To calculate which lifter was the most effecient, I needed a means of calculating the thrust that resulted from each input value. Using the cardboard protractor attached to my apparatus, I was able to measure the deflection of the lifter in degrees.

The force gravity exerts on the lifter downwards is 9.81 times the mass of the lifter in grams (f = mg). By weighing the lifters, I found that the small lifter weighed 6.25g, and the large lifter weighed 10g. Therefore, gravity is exerting a force of 61.3 mN [down] on the small lifter and a force of 98.1 mN [down] on the large lifter.

By noting the degree the lifter is deflecting, it is possible to tell what force the lifter is exerting against gravity. If the angle of deflection is 0°, the lifter is unable to overcome any of the force of gravity, and is exerting a force of 0. If the deflection is 90 °, the lifter is exerting a force equal to the force of gravity.

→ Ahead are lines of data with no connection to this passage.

(** ** Proofs *)

(** *** The history table *)

Lemma isort_is {A} (leb : A → A → bool) (l l' : list A) :
  (∀ x y, leb x y = true ∨ leb y x = true) → (∀ x y z, leb x y = true → leb y z = true → leb x z = true) →
  (∀ x y, x ∈ l' → y ∈ l' → leb x y = true → leb y x = true → x = y) →
  StronglySorted leb l' → l ≡ₚ l' → isort leb l = l'.
Proof.
  intros Ht Htr Ha Hs Hp. apply (StronglySorted_unique_strong leb); [|by apply isort_sorted|done|by rewrite isort_perm].
  intros x y Hx Hy ?%Is_true_true ?%Is_true_true. apply Ha; [|done|done|done]. rewrite elem_of_isort in Hx. by rewrite Hp in Hx.
Qed.

(** The row of an entry. *)
Definition entry_row (e : @History.HistoryEntry D St) : nat * (string * option string) :=
  (History.Seq e, (default "" (enc_event J (History.h_Event e)), History.State e ≫= enc_state J)).

Definition rows_of (es : list (Event D * St)) : list (nat * (string * option string)) :=
  entry_row <$> History.recorded 0 es.

Lemma rows_of_keys es : (rows_of es).*1 = seq 1 (length es).
Proof.
  unfold rows_of. rewrite <- list_fmap_compose. generalize 0 as c.
  induction es as [|[e s] es IH]; intros c; simpl; [done|]. f_equal. apply IH.
Qed.

Lemma rows_of_snoc es e s :
  rows_of (es ++ [(e, s)]) = rows_of es ++ (entry_row <$> History.recorded (length es) [(e, s)]).
Proof. unfold rows_of. by rewrite History.recorded_app, fmap_app. Qed.

Lemma sorted_seq_rows l c : l.*1 = seq c (length l) → StronglySorted seq_asc (to_row <$> l).
Proof.
  revert c. induction l as [|x l IH]; intros c; [constructor|].
  rewrite fmap_cons. cbn [length seq]. intros [Hx Hl]%(inj2 cons). rewrite fmap_cons.
  constructor; [by eapply IH|]. apply Forall_forall. intros r (y & -> & Hy)%list_elem_of_fmap.
  apply Is_true_true, Nat.leb_le. simpl.
  assert (y.1 ∈ l.*1) as Hin by (by apply list_elem_of_fmap_2). rewrite Hl, elem_of_seq in Hin. lia.
Qed.

Lemma sorted_reverse {A} (P Q : A → A → bool) l :
  (∀ x y, P x y = Q y x) → StronglySorted P l → StronglySorted Q (reverse l).
Proof.
  intros HPQ. induction 1 as [|x l Hl IH Hx]; [constructor|]. rewrite reverse_cons.
  apply StronglySorted_app. split_and!; [|done|by repeat constructor].
  intros y z Hy ->%list_elem_of_singleton. rewrite elem_of_reverse in Hy. rewrite <- HPQ. rewrite Forall_forall in Hx. by apply Hx.
Qed.

Lemma sorted_drop {A} (P : A → A → bool) n l : StronglySorted P l → StronglySorted P (drop n l).
Proof.
  intros H. revert n. induction H as [|x l Hl IH Hx]; intros [|n]; simpl; try constructor; auto.
Qed.

(** The nested query returns the last [limit] rows, oldest first. *)
Lemma LoadHistory_rows d id limit es :
  default ∅ (cluster_history d !! id) = list_to_map (rows_of es) →
  LoadHistory d id limit = lastn limit (to_row <$> rows_of es).
Proof.
  intros Hd. unfold LoadHistory. rewrite Hd.
  set (R := to_row <$> rows_of es).
  assert (Hkeys : (rows_of es).*1 = seq 1 (length (rows_of es))).
  { rewrite rows_of_keys. f_equal. unfold rows_of. by rewrite length_fmap, History.length_recorded. }
  assert (Hs : StronglySorted seq_asc R) by (by eapply sorted_seq_rows).
  assert (Hinj : ∀ x y, x ∈ R → y ∈ R → History.r_Seq x = History.r_Seq y → x = y).
  { intros x y (p & -> & Hp)%list_elem_of_fmap (q & -> & Hq)%list_elem_of_fmap Heq. f_equal.
    destruct p as [k v], q as [k' v']. simpl in Heq. subst k'. f_equal.
    assert (Hnd : NoDup (rows_of es).*1) by (rewrite Hkeys; apply NoDup_seq).
    apply (elem_of_list_to_map_1 (M := gmap nat)) in Hp; [|done]. apply (elem_of_list_to_map_1 (M := gmap nat)) in Hq; [|done]. congruence. }
  assert (Hp : to_row <$> map_to_list (list_to_map (rows_of es) : history_rows) ≡ₚ R).
  { unfold R. apply Permutation_map, map_to_list_to_map. rewrite Hkeys. apply NoDup_seq. }
  assert (Hdesc : isort seq_desc (to_row <$> map_to_list (list_to_map (rows_of es) : history_rows)) = reverse R).
  { apply isort_is.
    - intros x y. unfold seq_desc. rewrite !Nat.leb_le. lia.
    - intros x y z. unfold seq_desc. rewrite !Nat.leb_le. lia.
    - intros x y. rewrite !elem_of_reverse. intros Hx Hy. unfold seq_desc. rewrite !Nat.leb_le. intros ??. apply Hinj; [done|done|lia].
    - by apply (sorted_reverse seq_asc).
    - by rewrite Hp, reverse_Permutation. }
  rewrite Hdesc. clear Hdesc Hp. rewrite take_reverse. unfold lastn. set (n := length R - limit).
  apply isort_is.
  - intros x y. unfold seq_asc. rewrite !Nat.leb_le. lia.
  - intros x y z. unfold seq_asc. rewrite !Nat.leb_le. lia.
  - intros x y Hx Hy. unfold seq_asc. rewrite !Nat.leb_le. intros ??.
    apply Hinj; [by eapply (subseteq_drop n)|by eapply (subseteq_drop n)|lia].
  - by apply sorted_drop.
  - apply reverse_Permutation.
Qed.

Section lossless.
Hypothesis (HJ : lossless J).

Lemma load_entry h e :
  History.load_row (dec_event J) (dec_state J) h (to_row (entry_row e)) =
  History.MkHistory (History.push h e) (History.maxSize h) (History.seq h `max` History.Seq e).
Proof using HJ.
  unfold History.load_row. simpl. destruct (ll_event _ HJ (History.h_Event e)) as (j & -> & Hj). simpl. rewrite Hj.
  assert (Hs : (History.State e ≫= enc_state J) ≫= dec_state J = History.State e).
  { destruct (History.State e) as [st|]; [|done]. simpl. destruct (ll_state _ HJ st) as (k & -> & Hk). done. }
  rewrite Hs. destruct e as [n ev st]. simpl. f_equal. destruct (Nat.ltb_spec (History.seq h) n); lia.
Qed.

Lemma load_entries l : ∀ h, length (History.entries h) + length l ≤ History.maxSize h →
  History.loadRows (dec_event J) (dec_state J) h (to_row <$> (entry_row <$> l)) =
  History.MkHistory (History.entries h ++ l) (History.maxSize h) (foldl max (History.seq h) (History.Seq <$> l)).
Proof using HJ.
  unfold History.loadRows. induction l as [|e l IH]; intros h Hl; cbn [length] in Hl.
  { simpl. rewrite app_nil_r. by destruct h. }
  rewrite !fmap_cons. cbn [foldl]. rewrite load_entry.
  assert (Hp : History.push h e = History.entries h ++ [e]).
  { unfold History.push. destruct (Nat.leb_spec (History.maxSize h) (length (History.entries h))); [lia|done]. }
  rewrite Hp, IH; simpl; [by rewrite <- app_assoc|rewrite length_app; simpl; lia].
Qed.

Lemma foldl_max_seq m : ∀ a b, b < a → foldl max b (seq a m) = if decide (m = 0) then b else a + m - 1.
Proof using.
  induction m as [|m IH]; intros a b Hb; [done|]. cbn [seq foldl]. rewrite IH by lia. repeat case_decide; lia.
Qed.

(** Loading the rows of a history gives the history back. *)
Lemma load_run d id es :
  default ∅ (cluster_history d !! id) = list_to_map (rows_of es) →
  History.loadRows (dec_event J) (dec_state J) History.newClusterEventHistory (LoadHistory d id History.historyMaxSize) = History.run es.
Proof using HJ.
  intros Hd. rewrite (LoadHistory_rows _ _ _ es Hd), History.run_entries. unfold rows_of, lastn.
  rewrite !length_fmap, <- !fmap_drop, load_entries; simpl.
  - f_equal. rewrite History.length_recorded, fmap_drop.
    assert (Hk : History.Seq <$> History.recorded 0 es = seq 1 (length es)).
    { rewrite <- rows_of_keys. unfold rows_of. by rewrite <- list_fmap_compose. }
    rewrite Hk, drop_seq, foldl_max_seq by lia. unfold History.historyMaxSize. case_decide; lia.
  - rewrite length_drop, History.length_recorded. unfold History.historyMaxSize. lia.
Qed.

(** Appending to a history whose rows are stored stores one more row. *)
Lemma Append_run d id es evt st row :
  clusters_t d !! id = Some row → default ∅ (cluster_history d !! id) = list_to_map (rows_of es) →
  Append d id (History.run es) evt st =
    (History.run (es ++ [(evt, st)]),
     MkDB (clusters_t d) (<[id := list_to_map (rows_of (es ++ [(evt, st)]))]> (cluster_history d))).
Proof using HJ.
  intros Hrow Hd. unfold Append.
  assert (Hr : History.Append (History.run es) evt st = History.run (es ++ [(evt, st)])) by (unfold History.run; by rewrite foldl_app).
  rewrite Hr. f_equal. rewrite History.run_entries. cbn [History.entries History.seq].
  destruct (ll_event _ HJ evt) as (j & Hj & _). rewrite Hj.
  unfold AppendHistoryEntry. rewrite Hrow, Hd.
  assert (Hfresh : S (length es) ∉ (rows_of es).*1) by (rewrite rows_of_keys, elem_of_seq; lia).
  rewrite length_app, Nat.add_comm. cbn [length Nat.add]. rewrite not_elem_of_list_to_map_1 by done.
  rewrite rows_of_snoc, History.recorded_app. cbn [History.recorded].
  rewrite lastn_snoc by (unfold History.historyMaxSize; lia). rewrite last_snoc. cbn [fmap list_fmap entry_row History.Seq History.h_Event History.State mbind option_bind].
  unfold entry_row. cbn [History.Seq History.h_Event History.State]. rewrite list_to_map_snoc by done. by rewrite Hj.
Qed.

End lossless.

(** *** Configurations *)

Lemma add_all_config {B} cap (idf : B → string) (mk : @Cluster float → B → AnyNode) l (c : @Cluster float) :
  Config (foldl (λ c b, add_member cap c (idf b) (mk c b)) c l) = Config c.
Proof using. by apply (foldl_inv (λ c', Config c' = Config c)). Qed.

With this in mind, I developed the following equation to find the thrust of the lifters for each power input:

T = Fg ( sin θ )

Note: the thrust and the force of gravity are both measured in mN (micro-Newtons) because the mass of the lifters is quite small, and is measured in grams rather than in kilograms.

For calculating the efficiency of the lifters, I divided the output (thrust) by the input (power) for each power value and averaged these values for each lifter to obtain an average efficiency measure. The more efficient lifter will therefore produce more thrust for a given amount of power.